# Making Yogurt Starter?



## chefathome (Dec 7, 2011)

Hi Everyone!

I was wondering if I can make a from-scratch-homemade yogurt starter without using any commercial yogurt starter. Is that possible at all to grow the needed bacteria at home?

Thanks!


----------



## taxlady (Dec 7, 2011)

If you get plain yoghurt with live bacteria, that is "yoghurt starter". Some brands of yoghurt have live culture and others seem to pasteurize after the yoghurt is made. Here in Canada, I know that Liberty has live bacteria in their plain yoghurt. You can usually find some yoghurt with live bacteria at the health food store. Try the supermarket and see what it says on the label.


----------



## chefathome (Dec 7, 2011)

Thanks for that.

Is there any way of making a starter even without bought yogurt, i.e., from scratch?


----------



## taxlady (Dec 7, 2011)

chefathome said:


> Thanks for that.
> 
> Is there any way of making a starter even without bought yogurt, i.e., from scratch?
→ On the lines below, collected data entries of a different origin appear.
(* ===== verification/Page.v ===== *)
(** * Page: what [main] puts on the page

    One run of the script: the widgets are created and the buttons
    update the history, an empty history ends the run with a hint, and
    otherwise the history is displayed and analysed and the four parts
    of the analysis are written out.  The output is the list of the
    calls the run makes to Streamlit, in order. *)

From Corelib Require Import PrimFloat.
From Stdlib Require Import QArith String.
From stdpp Require Import base decidable list strings.
From S2P Require Import Prelude Format Model Host Scoring Predict Floats Pipeline.

(** The calls [main] makes to Streamlit, as data: the title, a row of
    columns with their relative widths, a button with its label and
    key, and the texts.  This is the interface of the library as the
    script uses it; the [with] block of the spinner is one call. *)
Inductive Output : Type :=
| Title (body : string)
| Columns (spec : list nat)
| Button (label : string) (key : option string)
| Header (body : string)
| Write (body : string)
| Markdown (body : string)
| Info (body : string)
| Spinner (text : string).

(** The value of a 'level' or 'risk' key, as the string it is. *)
Definition level_name (l : Level) : string :=
  match l with
  | low => "low"
  | medium => "medium"
  | high => "high"
  | critical => "critical"
  end.

(** [level.upper()]. *)
Definition upper (l : Level) : string :=
  match l with
  | low => "LOW"
  | medium => "MEDIUM"
  | high => "HIGH"
  | critical => "CRITICAL"
  end.

(** Lines 342-347. *)
Definition write_patterns (patterns : list Pattern) : list Output :=
  Header "Padrões Detectados" ::
  (if bool_decide (patterns <> [])
   then map (fun p => Write ("- " +:+ description p +:+ " (Tipo: " +:+ type_name (type p)
                             +:+ ", Risco: " +:+ level_name (Model.risk p) +:+ ")"))
          patterns
   else [Write "Nenhum padrão significativo detectado."]).

(** Lines 349-353. *)
Definition write_risk (risk : RiskAssessment) : list Output :=
  Header "Avaliação de Risco" ::
  Write ("Nível: **" +:+ upper (risk_level risk) +:+ "** - Score: "
         +:+ fmt_nat (risk_score risk)) ::
  map (fun f => Write ("- " +:+ f)) (factors risk).

(** Lines 355-359. *)
Definition write_manipulation (manipulation : ManipulationAssessment)
    : list Output :=
  Header "Avaliação de Manipulação" ::
  Write ("Nível: **" +:+ upper (manipulation_level manipulation) +:+ "** - Score: "
         +:+ fmt_nat (manipulation_score manipulation)) ::
  map (fun s => Write ("- " +:+ s)) (signs manipulation).

(** Lines 294-314: the title, the two rows of columns ([columns(3)] is
    three columns of equal width) and the five buttons, in the order of
    the calls. *)
Definition widgets : list Output :=
  [Title "Casino Analyzer - Insira os Resultados Rapidamente";
   Columns [1; 1; 1];
   Button "C (Jogador)" (Some "btn_c");
   Button "V (Banqueiro)" (Some "btn_v");
   Button "E (Empate)" (Some "btn_e");
   Columns [2; 2; 1];
   Button "Limpar Histórico" None;
   Button "Apagar Último Resultado" None].

(** Lines 361-369. *)
Definition write_prediction (prediction : Prediction) : list Output :=
  Header "Predição" ::
  match color prediction with
  | Some c =>
      [Write ("Aposta sugerida: **" +:+ to_str c +:+ "**");
       Write ("Confiança: **" +:+ fmt1 (confidence prediction) +:+ "%**");
       Write ("Razão: " +:+ reasoning prediction);
       Write ("Estratégia: " +:+ strategy prediction)]
  | None =>
      [Write "Sem predição confiável disponível no momento.";
       Write (reasoning prediction)]
  end.

(** Lines 342-369. *)
Definition write_analysis (a : Analysis) : list Output :=
  write_patterns (an_patterns a) ++ write_risk (an_risk a)
  ++ write_manipulation (an_manipulation a) ++ write_prediction (an_prediction a).

(** Lines 293-369: one run of the script, from the session state and
    what the buttons report to the new history and the texts written.
    A run that raises is the exception alone, without the calls made
    before it; [main_ok] shows that no run raises. *)
Definition main (session_state : option (list Outcome)) (b : Buttons)
    : list Outcome * result (list Output) :=
  let history := press b (init_history session_state) in
  (history,
   if bool_decide (history <> []) then
     (a <- analyze history ;;
      Ok (widgets
          ++ Write "### Histórico Atual (Mais recente à esquerda):"
          :: Markdown (history_display history)
          :: Spinner "Analisando dados..."
          :: write_analysis a))%py
   else
     Ok (widgets
         ++ [Info "Clique nos botões acima para inserir resultados e iniciar a análise."])).

(** ** Specification vocabulary *)

(** The page of a history: what a run writes once the buttons have left
    the history, with the recommendation the pipeline arrives at. *)
Definition page_of (history : list Outcome) : list Output :=
  if bool_decide (history <> []) then
    let patterns := all_patterns history in
    let risk := assess_risk patterns in
    let manipulation := detect_manipulation patterns risk in
    widgets
    ++ Write "### Histórico Atual (Mais recente à esquerda):"
    :: Markdown (history_display history)
    :: Spinner "Analisando dados..."
    :: write_patterns patterns ++ write_risk risk ++ write_manipulation manipulation
    ++ write_prediction (verdict history risk manipulation)
  else
    widgets
    ++ [Info "Clique nos botões acima para inserir resultados e iniciar a análise."].

(** The frequency bet as the page writes it, with the confidence as the
    program formats it. *)
Definition bet_lines (c : Outcome) (count total : nat) : list Output :=
  [Header "Predição";
   Write ("Aposta sugerida: **" +:+ to_str c +:+ "**");
   Write ("Confiança: **" +:+ format_1f (frequency_confidence_float count total) +:+ "%**");
   Write ("Razão: Aposta baseada em frequência histórica de " +:+ dquote
          +:+ to_str c +:+ dquote +:+ " (" +:+ fmt_nat count +:+ "/" +:+ fmt_nat total
          +:+ ")");
   Write "Estratégia: APOSTAR NA PRINCIPAL COR"].

(** * Theorems *)

Implicit Types (session_state : option (list Outcome)) (b : Buttons).
Implicit Types (history : list Outcome) (a : Analysis).

(** The new history does not depend on the analysis. *)
Lemma main_history session_state b :
  (main session_state b).1 = press b (init_history session_state).
Proof. done. Qed.

Lemma main_analysed session_state b a :
  press b (init_history session_state) <> [] ->
  analyze (press b (init_history session_state)) = Ok a ->
  (main session_state b).2 =
    Ok (widgets
        ++ Write "### Histórico Atual (Mais recente à esquerda):"
        :: Markdown (history_display (press b (init_history session_state)))
        :: Spinner "Analisando dados..."
        :: write_analysis a).
Proof.
  intros Hne Ha. unfold main. cbv zeta. cbv [snd].
  by rewrite bool_decide_eq_true_2, Ha.
Qed.

(** The page a run writes is the page of the history the buttons
    leave. *)
Lemma main_page session_state b :
  (main session_state b).2 = Ok (page_of (press b (init_history session_state))).
Proof.
  unfold main, page_of. cbv zeta. cbv [snd]. case_bool_decide; [|done].
  unfold analyze. cbv zeta.
  rewrite make_prediction_verdict; [done|].
  intros Hm. apply bet_prediction_quiet. by apply quiet_patterns.
Qed.

(** C16. A run of [main] in closed form: the history is the one the
    button tests leave, and the page is a function of that history
    alone: the widgets and the hint when it is empty, and otherwise the
    widgets, the history line, the spinner, the patterns of the four
    detectors, the two assessments and the recommendation, which is the
    stop, the wait or the frequency bet.  No run raises. *)
Theorem main_closed_form session_state b :
  main session_state b
  = (press b (init_history session_state),
     Ok (page_of (press b (init_history session_state)))).
Proof. apply injective_projections; [apply main_history|apply main_page]. Qed.

(** A run of the script never raises: whatever the session state and
    the buttons, it writes a page. *)
Lemma main_ok session_state b :
  exists out, (main session_state b).2 = Ok out.
Proof.
  destruct (decide (press b (init_history session_state) = [])) as [Hnil|Hne].
  - unfold main. cbv zeta. cbv [snd]. rewrite bool_decide_eq_false_2 by auto. by eexists.
  - destruct (analyze_outcome (press b (init_history session_state))) as (a & Ha & _).
    rewrite (main_analysed _ _ a) by done. by eexists.
Qed.

(** On an empty history the run creates the widgets and writes the
    hint, and nothing else: the analysis is not run. *)
Theorem main_empty session_state b :
  press b (init_history session_state) = [] ->
  main session_state b =
    ([], Ok (widgets
             ++ [Info "Clique nos botões acima para inserir resultados e iniciar a análise."])).
Proof.
  intros Hnil. unfold main. cbv zeta. rewrite Hnil. done.
Qed.

Lemma main_empty_witness :
  main (Some [C]) (buttons_of ClickUndo) =
    ([], Ok (widgets
             ++ [Info "Clique nos botões acima para inserir resultados e iniciar a análise."])).
Proof. by apply main_empty. Defined.

(** The page is a function of the history the buttons leave. *)
Lemma main_press session_state b :
  main session_state b
  = main (Some (press b (init_history session_state))) (buttons_of NoClick).
Proof. done. Qed.

(** A rerun without interaction changes nothing: it leaves the
    history and writes the same page once more. *)
Theorem main_rerun session_state b :
  main (Some (main session_state b).1) (buttons_of NoClick) = main session_state b.
Proof. by rewrite (main_press session_state b). Qed.

(** C33. Removing the last outcome brings the previous page back:
    entering an outcome and clicking undo shows what a rerun without
    interaction would have shown. *)
Theorem main_undo session_state r :
  main (Some (main session_state (buttons_of (enter r))).1) (buttons_of ClickUndo)
  = main session_state (buttons_of NoClick).
Proof.
  rewrite (main_press (Some (main _ _).1)), (main_press session_state (buttons_of NoClick)).
  rewrite main_history. cbn [init_history].
  pose proof (undo_after_enter r (init_history session_state)) as Hundo.
  unfold click in Hundo. by rewrite Hundo.
Qed.

Lemma write_prediction_no_bet pr :
  no_bet pr ->
  write_prediction pr =
    [Header "Predição"; Write "Sem predição confiável disponível no momento.";
     Write (reasoning pr)].
Proof. by intros [-> | ->]. Qed.

(** C22. Once the history holds twelve non-tie outcomes the page ends
    with the line that no reliable prediction is available, followed by
    the reason: critical conditions or high manipulation.  No bet is
    shown again until the history is cleared or shortened. *)
Theorem main_no_prediction_from_12 session_state b :
  12 <= length (non_empate (press b (init_history session_state))) ->
  exists out1 reason,
    (main session_state b).2 =
      Ok (out1 ++ [Header "Predição";
                   Write "Sem predição confiável disponível no momento.";
                   Write reason])
    /\ (reason = reasoning stop_prediction \/ reason = reasoning wait_prediction).
Proof.
  intros H12. set (history := press b (init_history session_state)) in *.
  destruct (analyze_outcome history) as (a & Ha & [Hnb|(_ & Hlt & _)]); [|lia].
  assert (history <> []) as Hne by (intros Heq; rewrite Heq in H12; simpl in H12; lia).
  rewrite (main_analysed _ _ a) by done. unfold write_analysis.
  rewrite (write_prediction_no_bet _ Hnb), !app_assoc, !app_comm_cons, !app_assoc.
  eexists _, _. split; [done|]. destruct Hnb as [-> | ->]; auto.
Qed.

Lemma main_no_prediction_from_12_witness :
  exists out1 reason,
    (main (Some [C; C; V; C; V; V; E; C; C; C; V; V]) (buttons_of ClickV)).2 =
      Ok (out1 ++ [Header "Predição";
                   Write "Sem predição confiável disponível no momento.";
                   Write reason])
    /\ (reason = reasoning stop_prediction \/ reason = reasoning wait_prediction).
Proof. apply main_no_prediction_from_12. vm_compute. lia. Defined.

(** ** The texts do not depend on how the model writes a rational

    The program holds floats, which have one representation; the model
    holds rationals, which have many.  Equivalent recommendations are
    written as the same text. *)

#[export] Instance write_prediction_proper :
  Proper (prediction_equiv ==> eq) write_prediction.
Proof.
  intros p q (Hc & Hconf & Hr & Hs). unfold write_prediction.
  by rewrite Hc, Hr, Hs, (fmt1_proper _ _ Hconf).
Qed.

(** ** The bet on the page *)

Lemma write_frequency_prediction history c :
  color (frequency_prediction history) = Some c ->
  length (non_empate history) < 80 ->
  write_prediction (frequency_prediction history)
  = bet_lines c (count c (non_empate history)) (length (non_empate history)).
Proof.
  intros Hc Hlen.
  destruct (decide (non_empate history = [])) as [Hnil|Hne].
  { unfold frequency_prediction in Hc. by rewrite Hnil in Hc. }
  destruct (frequency_prediction_dominant history Hne) as (c' & Hfp & _).
  rewrite Hfp in Hc |- *. injection Hc as ->.
  unfold write_prediction, bet_lines. cbv [color confidence reasoning strategy].
  rewrite frequency_text_exact; [done| |apply count_le_length].
  destruct (non_empate history); [done|simpl in *; lia].
Qed.

(** C17. When a run shows a bet it is the frequency bet on fewer than
    twelve non-tie outcomes, and the page ends with its five lines: the
    colour, the confidence as [:.1f] formats the binary64 number
    [min(count / total * 100, 75)], the reason and the strategy. *)
Theorem main_bet session_state b a c :
  let history := press b (init_history session_state) in
  let ne := non_empate history in
  analyze history = Ok a -> color (an_prediction a) = Some c ->
  length ne < 12
  /\ exists out1,
       (main session_state b).2 = Ok (out1 ++ bet_lines c (count c ne) (length ne)).
Proof.
  intros history ne Ha Hc.
  destruct (analyze_outcome history) as (a' & Ha' & Hcases).
  assert (a' = a) as -> by congruence.
  destruct Hcases as [[Hnb|Hnb]|(Hfp & Hlt & _)]; [by rewrite Hnb in Hc..|].
  split; [done|]. rewrite Hfp in Hc.
  assert (history <> []) as Hne.
  { intros Hnil. unfold frequency_prediction in Hc. by rewrite Hnil in Hc. }
  rewrite (main_analysed _ _ a) by done. unfold write_analysis.
  rewrite Hfp, (write_frequency_prediction _ c) by (done || (unfold ne; lia)).
  rewrite !app_assoc, !app_comm_cons, !app_assoc. by eexists.
Qed.

Lemma main_bet_witness :
  length (non_empate [C; V; E; C]) < 12
  /\ exists out1,
       (main (Some [C; V; E]) (buttons_of ClickC)).2
       = Ok (out1 ++ bet_lines C (count C (non_empate [C; V; E; C]))
                      (length (non_empate [C; V; E; C]))).
Proof.
  eapply (main_bet (Some [C; V; E]) (buttons_of ClickC) _ C); [by vm_compute|done].
Defined.

(** A first click: the page shows the history, no pattern, both levels
    low, and the frequency bet on the single outcome. *)
Example main_first_click :
  main None (buttons_of ClickC) =
    ([C],
     Ok (widgets ++
        [Write "### Histórico Atual (Mais recente à esquerda):";
         Markdown "🟦C";
         Spinner "Analisando dados...";
         Header "Padrões Detectados";
         Write "Nenhum padrão significativo detectado.";
         Header "Avaliação de Risco";
         Write "Nível: **LOW** - Score: 0";
         Header "Avaliação de Manipulação";
         Write "Nível: **LOW** - Score: 0";
         Header "Predição";
         Write "Aposta sugerida: **C**";
         Write "Confiança: **75.0%**";
         Write ("Razão: Aposta baseada em frequência histórica de " +:+ dquote
                +:+ "C" +:+ dquote +:+ " (1/1)");
         Write "Estratégia: APOSTAR NA PRINCIPAL COR"])).
Proof. reflexivity. Qed.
I don't think so. Yoghurt beasties were probably wild, in the air, when yoghurt was first discovered, but I wouldn't trust what might land on my milk today. Your best bet is to start with yoghurt and then just save some of the yoghurt you make to start the next batch.


----------



## CharlieD (Dec 7, 2011)

try to warm the milk up a little bit, just lightly warm. Then add some lemon juice, mix, let it seat on the counterfor for a day or so, maybe two. See what happens. It may not be the same yougurt you get from the store. Depending what you needed for.


----------



## taxlady (Dec 7, 2011)

CharlieD said:


> try to warm the milk up a little bit, just lightly warm. Then add some lemon juice, mix, let it seat on the counterfor for a day or so, maybe two. See what happens. It may not be the same yougurt you get from the store. Depending what you needed for.



I call that buttermilk substitute  If you heat it, you get cottage cheese & whey.


----------



## CharlieD (Dec 7, 2011)

taxlady said:


> I call that buttermilk substitute  If you heat it, you get cottage cheese & whey.


 
it is, you are right. toget cheese you have to drain it first.


----------